- Rog Location in Slovenia
- Coordinates: 45°40′29.12″N 15°0′19.80″E﻿ / ﻿45.6747556°N 15.0055000°E
- Country: Slovenia
- Traditional region: Lower Carniola
- Statistical region: Southeast Slovenia
- Municipality: Kočevje
- Elevation: 842.3 m (2,763.5 ft)

Population (2002)
- • Total: 0

= Rog, Kočevje =

Rog (/sl/; Hornwald, Gottscheerish: Hoarnwald) is a remote abandoned settlement in the Municipality of Kočevje in southern Slovenia. The area is part of the traditional region of Lower Carniola and is now included in the Southeast Slovenia Statistical Region. Its territory is now part of the village of Trnovec.

==Name==
Rog (Hornwald) is named after Big Mount Rog (Veliki Rog, Hornbühel, Hornbühel, or Hornbichl, 1099 m), the highest elevation in the area. The name of the Kočevje Rog Plateau (Hornwald) is also derived from this mountain.
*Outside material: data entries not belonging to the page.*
(* ===== verification/EtCreateSpec.v ===== *)
(** * New stations

    A new station gets the first unused place of the array, a conductor, and the place in
    the chains that the caller asks for.  When its conductor does not start or the place is
    refused it is unused again.  What was in the lists of the unused station is lost. *)

From S2P Require Import Prelude Words CString EtTypes EtLists EtSegments EtListSpec EtStationSpec EtConductor EtChains EtChainSpec.
From S2P Require Import EtInsertSpec EtSystemInv EtConductorSpec EtAccess EtWaiting EtDetached EtStatConfig EtSteps EtWaitSpec EtStations.
From S2P Require Import EtCallSpec EtAttachSpec EtPlaceSpec.

(** ** Initialising a station *)

(** The station has empty lists and the mutexes of [s]. *)
Definition blank (s s' : et_station) : Prop :=
  s_in s' = et_init_llist (s_in s) ∧ s_out s' = et_init_llist (s_out s) ∧ s_mutex s' = s_mutex s ∧
  length (s_att s') = Z.to_nat ET_ATTACHMENTS_MAX.

Lemma init_blank s : blank s (et_init_station s).
Proof. by split_and!. Qed.

Lemma init_llist_id pl : et_init_llist (et_init_llist pl) = et_init_llist pl.
Proof. done. Qed.

Lemma in_list_none m pl q : in_list m pl q → li_cnt pl = 0 → q = [].
Proof. intros [Hc _] H. destruct q; [done|]. cbn in Hc. lia. Qed.

Lemma in_list_init m pl : in_list m (et_init_llist pl) [].
Proof. split; [done|]. split; try done; constructor. Qed.

Lemma init_wf y Q F i s f :
  wf y Q F → y_stats y !! i = Some s → li_cnt (s_in s) = 0 → li_cnt (s_out s) = 0 → blank s (f s) →
  wf (set_station y i f) Q F.
Proof.
  intros Hw Hs H1 H2 (E1 & E2 & _). set (y' := set_station y i f).
  destruct (wf_list _ _ _ _ _ Hw Hs) as (q1 & Hq1 & Hin1 & Hl1). destruct (wf_out _ _ _ _ _ Hw Hs) as (q2 & Hq2 & [Hin2 _] & Hl2).
  apply in_list_none in Hin1 as ->; [|done]. apply in_list_none in Hin2 as ->; [|done].
  assert (lists y' = <[out_place y i := s_out (f s)]> (<[i := s_in (f s)]> (lists y))) as Hl.
  { unfold lists, y', set_station. fields.
    rewrite (list_fmap_alter_to s_in f (y_stats y) i (s_in (f s))) by (eauto || (intros; by simplify_eq)).
    rewrite (list_fmap_alter_to s_out f (y_stats y) i (s_out (f s))) by (eauto || (intros; by simplify_eq)).
    rewrite insert_app_l by (rewrite length_fmap; by eapply lookup_lt_Some).
    rewrite <- (length_fmap s_in (y_stats y)), <- (length_insert (s_in <$> y_stats y) i (s_in (f s))) at 1.
    by rewrite insert_app_r. }
  assert (length (y_stats y') = length (y_stats y)) as Hlen by apply length_alter.
  assert (i < length (lists y))%nat as Hi1 by (rewrite lists_length; apply lookup_lt_Some in Hs; lia).
  assert (out_place y i < length (lists y))%nat as Hi2 by (rewrite lists_length; apply lookup_lt_Some in Hs; lia).
  assert (i ≠ out_place y i) as Hne by (apply lookup_lt_Some in Hs; lia).
  assert (∀ k pl q, lists y' !! k = Some pl → Q !! k = Some q →
    (q = [] ∧ ∃ pl0, pl = et_init_llist pl0 ∧ li_lock pl0 = false) ∨ lists y !! k = Some pl) as Hcase.
  { intros k pl q Hpl Hq. rewrite Hl in Hpl. destruct (decide (k = out_place y i)) as [->|Hk1].
    - rewrite list_lookup_insert_eq in Hpl by by rewrite length_insert. left. split; [congruence|]. exists (s_out s). split; [congruence|done].
    - rewrite list_lookup_insert_ne in Hpl by done. destruct (decide (k = i)) as [->|Hk2].
      + rewrite list_lookup_insert_eq in Hpl by done. left. split; [congruence|]. exists (s_in s). split; [congruence|done].
      + rewrite list_lookup_insert_ne in Hpl by done. by right. }
  destruct Hw as [W1 W2 W3 W4 W5 W6 W7 W8 W9]. split; try done.
  - apply Forall2_same_length_lookup. split; [rewrite Hl, !length_insert; by apply Forall2_length in W1|].
    intros k pl q Hpl Hq. destruct (Hcase k pl q Hpl Hq) as [(-> & pl0 & -> & Hlk)|Hold].
    + split; [by apply in_list_init|done].
    + by apply (Forall2_lookup_lr _ _ _ _ _ _ W1 Hold Hq).
  - rewrite Hlen. intros k pl q Hk Hpl Hq. destruct (Hcase k pl q Hpl Hq) as [(-> & pl0 & -> & _)|Hold]; [|by eapply W2].
    split; [constructor|done].
Qed.

(** ** A place in the chains *)

Lemma seat_of_place y G i pos pp : ∀ n k, seat_of y G i pos pp = Behind n k → is_Some (G !! n).
Proof.
  unfold seat_of. intros n k. destruct (pos <? 1); [done|]. destruct (G !! _) as [g|] eqn:Hg; [|done].
  destruct (_ && _ && _); [|done]. destruct (negb _); [done|]. destruct (_ =? 0); [done|]. intros [= <- _]. by eexists.
Qed.

Lemma seated_perm y G i pos pp t :
  t = seat_of y G i pos pp → t ≠ Refused → concat (seated G i t) ≡ₚ i :: concat G.
Proof.
  intros Et Hne. destruct t as [|n|n k|]; cbn [seated]; [| | |done].
  - rewrite concat_app. cbn. by rewrite Permutation_app_comm.
  - rewrite concat_app. cbn [concat app]. rewrite <- Permutation_middle, <- concat_app. by rewrite take_drop.
  - symmetry in Et. apply seat_of_place in Et as [g Hg]. clear Hne. revert n Hg. induction G as [|h G IH]; intros [|n] Hg; try done.
    + injection Hg as ->. cbn [alter list_alter concat]. rewrite <- app_assoc. cbn [app]. rewrite <- Permutation_middle, app_assoc.
      by rewrite take_drop.
    + cbn [alter list_alter concat]. change (list_alter ?f n G) with (alter f n G). rewrite (IH n Hg).
      by rewrite Permutation_middle.
Qed.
One of the meanings of the Slovene common noun rog is 'prominent/exposed hill', paralleled by one of the meanings of the German common noun Horn 'highest peak'.

==History==
A steam-powered sawmill owned by the Auersperg noble family operated at Rog from 1894 until 1932, employing up to 400 workers. The settlement had its own electric plant and waterworks. In 1931 and 1936 the settlement had three houses and 44 residents. After it shut down operations, the facilities were dynamited in 1938 and the 50 km narrow gauge railway was pulled up and sold for scrap. Only three watchmen remained, and they were evicted from the area in the fall of 1941. Today the site, including cisterns and remains of the sawmill, are registered as cultural heritage.